What is needed.
Retype only the lines at the head of the records, first through the one with "respond no_env id false r (worker [] 0).", exactly as written.

Dataset entries.
(* ===== verification/ExposedExample.v ===== *)
(** * ExposedExample: exposed serving concrete requests

    The theorems of ExposedServer.v, ExposedWorkers.v, ExposedReplay.v and
    ExposedGeo.v on the database of SystemExample.v. *)
From S2P Require Import Prelude RustStd RustNet Types JsonModel Redis RedisMap Services Keys IpInfo.
From S2P Require Import MarciSpec MarciInv RustFloat Exposed ExposedSpec ExposedGeo ExposedServer ExposedFetch.
From S2P Require Import ExposedWorkers ExposedReplay SystemExample.
From Stdlib Require Import Ascii.
Import OneAddress.

Definition get (path : string) (q : list (string * string)) : request := {|
  r_method := GET; r_path := path; r_query := q; r_body := ""; r_peer := None |}.

Definition ask_worker (r : request) : outcome Empty_set http_response * Service store Z :=
  respond no_env id false r (worker [] 0).

(** A status request whose id is a pattern, a refused number, a repeated field, an
    unknown path. *)
Example replies :
  map (λ r, match (ask_worker r).1 with
            | Ret (Answer (JsonPeerStatus s)) => if s_in_map s then 1 else 2
            | Ret (Answer (JsonPeers _ l)) => 10 + length l
            | Ret BadRequest => 3
            | Ret NotFound => 4
            | _ => 5
            end)
    [get "/peer_status" [("peer_id", "QmPH")]; get "/peer_status" [("peer_id", "QmX")];
     get "/peer" []; get "/" [("network", "pudge"); ("other", "1")];
     get "/peer" [("offline_timeout", "soon")]; get "/peer" [("network", "a"); ("network", "b")];
     get "/add_node" []] = [1; 2; 11; 10; 3; 3; 4].
Proof. vm_compute. reflexivity. Qed.

Lemma requests_read_only_witness :
  up (x_client (ask_worker (get "/peer_status" [("peer_id", "[*")])).2) ∧
  view (x_client (ask_worker (get "/peer_status" [("peer_id", "[*")])).2) = one_peer.
Proof.
  exact (requests_read_only (E:=Empty_set) no_env id false (get "/peer_status" [("peer_id", "[*")])
    (worker [] 0) I).
Defined.

(** Two workers; two requests of the first race for the connection, and a third finds
    the cache. A request of the second asks for the main network and is suspended
    after its four listings. *)
Definition steps_of (n : nat) (k : nat) : list turn := replicate k (Advance false n).
Definition turns : list turn :=
  [Arrive 1 0 (query "mirana"); Arrive 2 0 (query "pudge"); Advance false 1; Advance false 2] ++
  steps_of 1 12 ++ steps_of 2 6 ++ [Advance true 2; Advance false 1; Arrive 3 0 (query "pudge")] ++
  steps_of 3 2 ++ [Arrive 4 1 (query "dev")] ++ steps_of 4 3 ++ [Arrive 5 1 (query "mirana")] ++ steps_of 5 6.

(** Then the online record of the peer expires, and the request goes on. *)
Definition no_peer : store := delete (key_string (KOnline "QmPH")) one_peer.
Definition expire (v : server store Z) : server store Z :=
  MkServer no_peer (v_lock v) (v_clock v) (v_workers v) (v_requests v).

Definition served : option (list event * server store Z) :=
  r ← serve turns [] (start_server one_peer 1700000000000000000%Z 2);
  serve (steps_of 5 3) (r.1 ++ [EvEnvironment]) (expire r.2).

(** The third asked for the test network and gets the cached list of the main one; the
    fifth gets an error. *)
Example served_answers :
  (λ r : list event * server store Z, omap (λ e, match e with
                   | EvAnswered n (JsonPeers _ l) => Some (n, length l)
                   | EvAnswered n InternalServerError => Some (n, 500)
                   | EvPanicked n => Some (n, 100)
                   | _ => None
                   end) r.1) <$> served = Some [(2, 0); (1, 1); (3, 1); (4, 100); (5, 500)].
Proof. vm_compute. reflexivity. Qed.

(** A request waits while another one holds the connection. *)
Example lock_is_held :
  (λ r : list event * server store Z, bool_decide (is_Some (advance (R:=store) false 2 r.2))) <$>
    serve ([Arrive 1 0 (query "mirana"); Arrive 2 0 (query "pudge")] ++ steps_of 2 1 ++ steps_of 1 4) []
      (start_server one_peer 1700000000000000000%Z 2) = Some false.
Proof. vm_compute. reflexivity. Qed.

Lemma one_peer_presentable : presentable one_peer.
Proof. exact (conj I (conj (checked_servable _ one_peer_checked) (checked_dotless _ one_peer_checked))). Qed.
Lemma no_peer_presentable : presentable no_peer.
Proof.
  assert (checked no_peer = true) as Hc by (vm_compute; reflexivity).
  exact (conj I (conj (checked_servable _ Hc) (checked_dotless _ Hc))).
Qed.

Lemma served_steps tr v :
  served = Some (tr, v) → vsteps (start_server one_peer 1700000000000000000%Z 2) tr v.
Proof.
  intros Hs. apply bind_Some in Hs as ([tr1 v1] & Hs1 & Hs2).
  pose proof (serve_steps turns _ [] _ tr1 v1 (vsteps_nil _) Hs1) as Hv1.
  assert (vsteps (start_server one_peer 1700000000000000000%Z 2) (tr1 ++ [EvEnvironment]) (expire v1)) as Hv2.
  { eapply vsteps_snoc; [exact Hv1|apply vstep_environment; intros _; exact no_peer_presentable|].
    intros n i q i' q' Hin. by apply list_elem_of_singleton in Hin. }
  exact (serve_steps _ _ _ _ tr v Hv2 Hs2).
Qed.

Lemma answers_are_lists_witness :
  ∃ tr v, served = Some (tr, v) ∧
    (∀ n a, EvAnswered n a ∈ tr → answer_ok tr n a) ∧
    (∀ i k, v_workers v !! i = Some k → cache_ok tr i k) ∧
    (∀ n, EvPanicked n ∈ tr →
       ∃ i q, EvArrived n i q ∈ tr ∧ network_from_string (q_network q) = Dev).
Proof.
  assert (∃ tr v, served = Some (tr, v)) as (tr & v & Hs).
  { pose proof served_answers as Ha. destruct served as [[tr v]|]; [eauto|discriminate]. }
  exists tr, v. split; [exact Hs|].
  exact (answers_are_lists one_peer 1700000000000000000%Z 2 tr v one_peer_presentable (served_steps tr v Hs)).
Defined.



(** ** Coordinates *)
Example one_peer_position :
  (λ r, match r.1 with
        | Ret (lat, lon) => (to_bits <$> lat, to_bits <$> lon)
        | _ => (None, None)
        end) (get_position (E:=Empty_set) "QmPH" (worker [] 0)) =
  (Some 0x4046EB81D7DBF488%N, Some 0xC05DECD6A161E4F7%N).
Proof. vm_compute. reflexivity. Qed.

Lemma positions_are_closest_witness :
  runs (get_position (E:=Empty_set) "QmPH") (worker [] 0) (λ pos w',
    up (x_client w') ∧ view (x_client w') = one_peer ∧
    shows (Some "45.8399,-119.7006") 0 pos.1 ∧ shows (Some "45.8399,-119.7006") 1 pos.2).
Proof.
  assert (text_at one_peer (KPos "QmPH") = Some "45.8399,-119.7006") as Ht by (vm_compute; reflexivity).
  pose proof (positions_are_closest (E:=Empty_set) "QmPH" (worker [] 0) I) as Hp. cbn in Hp.
  rewrite <- Ht. exact Hp.
Defined.
(* ===== verification/PipelineExample.v ===== *)
(** * PipelineExample: the discovery program on concrete services

    Molecule types that are their contents, a p2p service that logs what it is told
    to do, and the theorems of Message, Handler, Dialer and System applied there. *)
From S2P Require Import Prelude RustStd RustNet Types JsonModel Compress Protocols Network Services.
From S2P Require Import Message Handler Dialer MarciLoop System.
From Stdlib Require Strings.Byte.
Import Strings.Byte.
Import TextAddr.
Import StoredSnap.

Abbreviation port_opt := (option (byte * byte)).
Abbreviation nodes_content := (bool * list (list Bytes))%type.
Abbreviation message_content := ((port_opt * N * N) + nodes_content)%type.

(** A wire format: a marker before each byte, after each address and each node. *)
Definition put_address (a : Bytes) (rest : Bytes) : Bytes :=
  foldr (λ b r, x01 :: b :: r) (x02 :: rest) a.
Definition put_node (n : list Bytes) (rest : Bytes) : Bytes := foldr put_address (x03 :: rest) n.
Definition put_nodes (l : list (list Bytes)) : Bytes := foldr put_node [] l.

Fixpoint get_nodes (cur : Bytes) (node : list Bytes) (acc : list (list Bytes)) (l : Bytes) :
  option (list (list Bytes)) :=
  match l with
  | [] => Some (reverse acc)
  | x01 :: b :: l => get_nodes (b :: cur) node acc l
  | x02 :: l => get_nodes [] (reverse cur :: node) acc l
  | x03 :: l => get_nodes [] [] (reverse node :: acc) l
  | _ => None
  end.

Lemma get_put_address a cur node acc rest :
  get_nodes cur node acc (put_address a rest) = get_nodes [] ((reverse cur ++ a) :: node) acc rest.
Proof.
  revert cur. induction a as [|b a IH]; intros cur; cbn.
  - by rewrite app_nil_r.
  - change (foldr _ (x02 :: rest) a) with (put_address a rest).
    by rewrite IH, reverse_cons, <- app_assoc.
Qed.

Lemma get_put_node n node acc rest :
  get_nodes [] node acc (put_node n rest) = get_nodes [] [] ((reverse node ++ n) :: acc) rest.
Proof.
  revert node. induction n as [|a n IH]; intros node; cbn.
  - by rewrite app_nil_r.
  - change (foldr _ (x03 :: rest) n) with (put_node n rest).
    by rewrite get_put_address, IH, reverse_cons, <- app_assoc.
Qed.

Lemma get_put_nodes l acc : get_nodes [] [] acc (put_nodes l) = Some (reverse acc ++ l).
Proof.
  revert acc. induction l as [|n l IH]; intros acc; cbn.
  - by rewrite app_nil_r.
  - by rewrite get_put_node, IH, reverse_cons, <- app_assoc.
Qed.

Definition write_message (m : message_content) : Bytes :=
  match m with
  | inl g => x00 :: Strings.String.list_byte_of_string (bit_text (encode g))
  | inr (true, l) => x01 :: put_nodes l
  | inr (false, l) => x02 :: put_nodes l
  end.
Definition read_message (l : Bytes) : option message_content :=
  match l with
  | x00 :: l => inl <$> (of_bit_text (Strings.String.string_of_list_byte l) ≫= decode)
  | x01 :: l => (λ n, inr (true, n)) <$> get_nodes [] [] [] l
  | x02 :: l => (λ n, inr (false, n)) <$> get_nodes [] [] [] l
  | _ => None
  end.

Lemma read_write_message m : read_message (write_message m) = Some m.
Proof.
  destruct m as [g|[[] l]]; cbn [write_message read_message]; [|by rewrite get_put_nodes..].
  rewrite Strings.String.string_of_list_byte_of_string, of_bit_text_bit_text.
  cbn [mbind option_bind]. by rewrite decode_encode.
Qed.

#[global] Instance content_packed : Packed := {|
  PUint16 := byte * byte; PPortOpt := port_opt; PUint32 := N; PBool := bool;
  PNode := list Bytes; PGetNodes := port_opt * N * N; PNodes := nodes_content;
  DiscoveryPayload := message_content; DiscoveryMessage := message_content;
  uint16_from_slice l := match l with [a; b] => Some (a, b) | _ => None end;
  port_opt_default := None;
  port_opt_some := Some;
  pack_u32 n := n;
  pack_bool b := b;
  build_node l := l;
  build_get_nodes p c v := (p, c, v);
  build_nodes a l := (a, l);
  payload_get_nodes := inl;
  payload_nodes := inr;
  build_message m := m;
  as_bytes := write_message;
  discovery_from_compatible_slice := read_message;
  message_payload m := m;
  nodes_items n := n.2;
  node_addresses l := l;
  identify_message_from_compatible_slice b := Some b;
  identify_from_compatible_slice b := match b with f :: v => Some (v, to_N f) | [] => None end;
|}.
#[global] Instance content_packed_laws : PackedLaws.
Proof.
  split; try done. apply read_write_message.
Defined.

(** The p2p service's log. *)
Inductive action :=
| ASend (session proto : N) (data : list byte)
| ADisconnect (session : N)
| ADial (addr : list Protocol)
| ANotify (proto secs token : N).

#[global] Instance p2p_log : P2p (list action) := {|
  p2p_error := unit;
  p2p_send_message s p d l := (Ok tt, l ++ [ASend s p d]);
  p2p_disconnect s l := (Ok tt, l ++ [ADisconnect s]);
  p2p_dial a l := (Ok tt, l ++ [ADial a]);
  p2p_set_service_notify p t k l := (Ok tt, l ++ [ANotify p t k]);
|}.

Abbreviation hworld := (HWorld (list action) (list (string * string))).
Definition idle : hworld := MkHWorld [] [] [].
Definition self : Handler := {| network_type := Mirana |}.
Definition session (proto : N) : Context_ :=
  {| proto_id := proto; session_id := 7; session_address := bootnode |}.

Lemma build_discovery_nodes_reads_witness :
  ∃ nodes,
    message_payload <$> discovery_from_compatible_slice
      (as_bytes (build_discovery_nodes true [bootnode])) = Some (inr nodes) ∧
    map node_addresses (nodes_items nodes) = [[addr_to_vec bootnode]].
Proof. exact (build_discovery_nodes_reads true [bootnode]). Defined.

Lemma build_discovery_get_nodes_reads_witness :
  ∃ m g, build_discovery_get_nodes (E:=Empty_set) (Some 8114%N) 1000 14 = Ret m ∧
    message_payload <$> discovery_from_compatible_slice (as_bytes m) = Some (inl g).
Proof. exact (build_discovery_get_nodes_reads (Some 8114%N) 1000 14). Defined.

(** A full node announces version [ok] with flag 31. *)
Example identify_full :
  (λ r, (h_p2p r.2, length (h_spawned r.2))) (received_identify self (session 2) [x1f; x6f; x6b] idle) =
  ([], 1).
Proof. vm_compute. reflexivity. Qed.

(** A light node without the discovery bit is announced and disconnected. *)
Example identify_light :
  (λ r, (h_p2p r.2, length (h_spawned r.2))) (received_identify self (session 2) [x04; x6f; x6b] idle) =
  ([ADisconnect 7], 1).
Proof. vm_compute. reflexivity. Qed.

Definition address_bytes (s : string) : Bytes := Strings.String.list_byte_of_string s.

Definition answer_data : Bytes :=
  as_bytes (Packed := content_packed) (inr (true,
    [ [address_bytes "/ip4/127.0.0.1/tcp/8114/p2p/QmA"; address_bytes "/ip4/34.64.120.143/tcp/8114/p2p/QmA"];
      [];
      [address_bytes "/ip4/13.37.172.80/tcp/8115/p2p/QmB"] ])).

Definition answer_reports : list NodeMetaInfo := default [] (reports self (discovery_nodes answer_data)).

Example answer_reports_ids :
  map (λ m, (peer_id m, length (addresses m))) answer_reports = [("QmA", 1); ("QmB", 1)].
Proof. vm_compute. reflexivity. Qed.

Lemma answer_parses : reports self (discovery_nodes answer_data) = Some answer_reports.
Proof. vm_compute. reflexivity. Qed.

Lemma received_discovery_reports_witness :
  runs (received_discovery self (session 1) answer_data) idle (λ _ w',
    h_mqtt w' = [] ∧
    h_p2p w' = disconnected_p2p 7 (length answer_reports) [] ∧
    h_spawned w' = map (λ meta, ("peer/reachable", json_text
      (reachable_info_new meta (addr_to_node_meta bootnode Mirana)))) answer_reports ∧
    ∀ meta x, meta ∈ answer_reports → x ∈ addresses meta → dialable x ∧ network meta = Mirana).
Proof.
  exact (received_discovery_reports self (session 1) answer_data answer_reports idle answer_parses).
Defined.

Lemma metas_frame_sync_witness :
  let m := with_service_handle self
    (with_compression (compress (E:=Empty_set)) decompress (meta_builder Sync)) in
  meta_handler m = Some self ∧
  NoDup (map meta_id (build_protocol_metas self)) ∧
  match meta_before_send m, meta_before_receive m with
  | Some send, Some receive =>
      meta_id m = protocol_id Sync ∧
      ∀ src, (N.of_nat (length src) ≤ MAX_UNCOMPRESSED_LEN)%N →
        ∃ framed, send src = Ret framed ∧ receive framed = Ret src
  | None, None => meta_id m = protocol_id Identify ∨ meta_id m = protocol_id Discovery
  | _, _ => False
  end.
Proof.
  exact (metas_frame_sync self _ (list_elem_of_further _ _ _ (list_elem_of_further _ _ _ (list_elem_of_here _ _)))).
Defined.

(** ** Dialling *)
Lemma bootnode_plain : peer_key bootnode_key.
Proof. apply (bool_decide_unpack _). vm_compute. exact I. Qed.
Lemma known_peer_ports : Forall (λ x, (port x ≤ Int.u16_max)%N) (addresses known_peer).
Proof. apply (bool_decide_unpack _). vm_compute. exact I. Qed.

Definition controllers : Controllers (list action) := MkControllers [] [].

Example known_peer_dialled :
  (λ r, (length (mirana_controller r.2), length (pudge_controller r.2)))
    (on_message "peer/needs_dial" (json_text known_peer) controllers) = (0, 2).
Proof. vm_compute. reflexivity. Qed.

Lemma needs_dial_dials_witness :
  ∃ addrs,
    on_message "peer/needs_dial" (json_text known_peer) controllers =
      (Ret tt, dialled Pudge addrs controllers) ∧
    map (λ m, addr_to_node_meta m Pudge) addrs =
    map (λ x, {| peer_id := peer_id known_peer; addresses := [x]; network := Pudge |})
        (filter dialable (addresses known_peer)).
Proof.
  exact (needs_dial_dials bootnode_key known_peer controllers bootnode_plain eq_refl known_peer_ports
    ltac:(done)).
Defined.

Definition dev_peer : NodeMetaInfo :=
  {| peer_id := peer_id known_peer; addresses := addresses known_peer; network := Dev |}.
Definition first_endpoint : EndpointInfo :=
  {| address := Net.V4 (Net.Octets4 x34 x21 x4b x2d); port := 8124 |}.

Lemma dev_request_panics_witness :
  (on_message "peer/needs_dial" (json_text dev_peer) controllers).1 = Panic.
Proof.
  apply (dev_request_panics bootnode_key dev_peer first_endpoint controllers bootnode_plain).
  - reflexivity.
  - exact known_peer_ports.
  - reflexivity.
  - apply (bool_decide_unpack _). vm_compute. exact I.
  - reflexivity.
Defined.

(** ** Between the programs *)
Lemma discovered_peers_reach_marci_witness :
  runs (received_discovery self (session 1) answer_data) idle (λ _ w', ∃ new,
    h_spawned w' = [] ++ new ∧
    map (λ m, dispatch m.1 m.2) new =
    map (λ meta, Some (ToReachable (reachable_info_new meta (addr_to_node_meta bootnode Mirana))))
      answer_reports).
Proof.
  exact (discovered_peers_reach_marci self (session 1) answer_data answer_reports idle answer_parses).
Defined.

Definition dialled_address : Multiaddr (MultiaddrLib := text_addr) :=
  default [] (ok (text_parse (endpoint_text (peer_id known_peer) first_endpoint))).

Lemma dialled_address_in : Ok dialled_address ∈ meta_info_to_addr known_peer.
Proof. vm_compute. apply list_elem_of_here. Qed.

Lemma failed_dial_is_unknown_vote_witness :
  runs (handle_error self (DialerError dialled_address)) idle (λ _ w', ∃ topic payload u,
    sent (h_mqtt w') = sent (h_mqtt idle) ++ [(topic, payload)] ∧
    dispatch topic payload = Some (ToUnknown u) ∧
    peer_id u = peer_id known_peer ∧ network u = Mirana).
Proof.
  exact (failed_dial_is_unknown_vote bootnode_key known_peer dialled_address self idle bootnode_plain
    eq_refl known_peer_ports dialled_address_in I).
Defined.
(* ===== verification/StartupExample.v ===== *)
(** * StartupExample: the programs started on concrete services *)
From S2P Require Import Prelude RustStd RustNet Types JsonModel Compress Protocols Network Redis RedisMap Services.
From S2P Require Import Keys IpInfo Message Handler Dialer Marci MarciSpec MarciInv MarciLoop Broker.
From S2P Require Import Exposed ExposedSpec ExposedWorkers MarciHistory System ClosedSystem Startup.
From S2P Require Import MarciExample SystemExample PipelineExample.
Import TextAddr.
Import StoredSnap.
Import OneAddress.

(** A database server whose one database is empty. *)
#[export] Instance empty_redis : RedisClient unit store := {|
  client_open _ := Ok tt;
  client_connection _ := Ok ∅;
|}.

Definition new_line : line := Line [] [] [] false 0.
Definition clock : Z := 1700000000000000000%Z.

Abbreviation start_marci := (marci_main (D:=unit) (I:=nat) (B:=line) (Q:=list_channel)).

Lemma empty_redis_reached : redis_reached (D:=unit) no_env (∅ : store).
Proof. by exists tt. Qed.

Lemma marci_starts_and_runs_witness :
  runs (start_marci no_env clock) new_line (λ r b',
    r.1 = default_config ∧ subscriptions b' = topics ∧ sent b' = [] ∧ db r.2 = ∅ ∧
    ∀ tr st, steps no_env default_config r.2 tr st → l_exit st = None ∧ store_ok (db st)).
Proof.
  exact (marci_starts_and_runs no_env clock new_line default_config ∅ load_config_defaults
    default_config_ok ltac:(done) I empty_redis_reached I store_ok_empty ltac:(done)).
Defined.

(** Two variables under which marci does not start. *)
Definition set_env (name v : string) : string → option string :=
  λ x, if decide (x = name) then Some v else None.

Example does_not_start :
  map (λ env, match (start_marci env clock new_line).1 with
              | Ret _ => "runs" | Raise ParseIntError => "parse error" | Raise _ => "error" | Panic => "panics"
              end)
    [no_env; set_env "CKB_NODE_DEFAULT_WITNESSES" "three"; set_env "MERCI_DEFAULT_INTERVAL" "0"] =
  ["runs"; "parse error"; "panics"].
Proof. vm_compute. reflexivity. Qed.

Definition marci_started := start_marci no_env clock new_line.
Definition marci_line : line := Line topics [] [] true 0.

Lemma marci_started_eq : ∃ l, marci_started = (Ret (default_config, l), marci_line).
Proof.
  exists (start (MkWorld ∅ statics marci_line clock)).
  apply (marci_main_returns no_env clock new_line). split_and!; [apply load_config_defaults|done| |].
  - exists new_line, (Line [] [] [] true 0). by split_and!.
  - exists ∅. split; [apply empty_redis_reached|done].
Qed.

(** Key pairs are numbers, and there is one configuration. *)
#[export] Instance numbered_keys : ServiceLib := {|
  SecioKeyPair := nat;
  HandshakeType := nat;
  secio_handshake := id;
  YamuxConfig := unit;
  yamux_default := tt;
|}.

Definition discovery_started := discovery_setup (B:=line) no_env "1" 1 2 new_line.
Definition discovery_line : line := Line ["peer/needs_dial"] [] [] true 0.
Lemma discovery_started_eq : ∃ s, discovery_started = (Ret s, discovery_line).
Proof. by eexists. Qed.

Lemma topics_meet_witness :
  (∀ topic, topic ∈ topics ↔ ∃ payload x, dispatch topic payload = Some x) ∧
  (∀ self c (w : HWorld (list PipelineExample.action) line) m, mqtt_up (h_mqtt w) →
     m ∈ published (run_callback self c w).2 → m ∈ published w ∨
       m.1 ∈ topics ∧ is_Some (dispatch m.1 m.2)) ∧
  (∀ t (w : World store nat line Z),
     config_ok default_config → healthy no_env w → store_ok (view (w_redis w)) →
     runs (handle no_env default_config t) w (λ _ w', ∀ m, m ∈ sent (w_mqtt w') → m ∈ sent (w_mqtt w) ∨
       m.1 ∈ ["peer/needs_dial"] ∧ is_Some (of_json (A:=NodeMetaInfo) m.2))) ∧
  (∀ topic payload (k : Controllers (list PipelineExample.action)), topic ∉ ["peer/needs_dial"] →
     on_message topic payload k = (Ret tt, k)).
Proof.
  destruct marci_started_eq as [l Hl], discovery_started_eq as [s Hs].
  exact (topics_meet no_env no_env clock "1" 1 2 new_line marci_line new_line discovery_line
    default_config l s Hl Hs).
Defined.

Exercise response.
(* ===== verification/ExposedExample.v ===== *)
(** * ExposedExample: exposed serving concrete requests

    The theorems of ExposedServer.v, ExposedWorkers.v, ExposedReplay.v and
    ExposedGeo.v on the database of SystemExample.v. *)
From S2P Require Import Prelude RustStd RustNet Types JsonModel Redis RedisMap Services Keys IpInfo.
From S2P Require Import MarciSpec MarciInv RustFloat Exposed ExposedSpec ExposedGeo ExposedServer ExposedFetch.
From S2P Require Import ExposedWorkers ExposedReplay SystemExample.
From Stdlib Require Import Ascii.
Import OneAddress.

Definition get (path : string) (q : list (string * string)) : request := {|
  r_method := GET; r_path := path; r_query := q; r_body := ""; r_peer := None |}.

Definition ask_worker (r : request) : outcome Empty_set http_response * Service store Z :=
  respond no_env id false r (worker [] 0).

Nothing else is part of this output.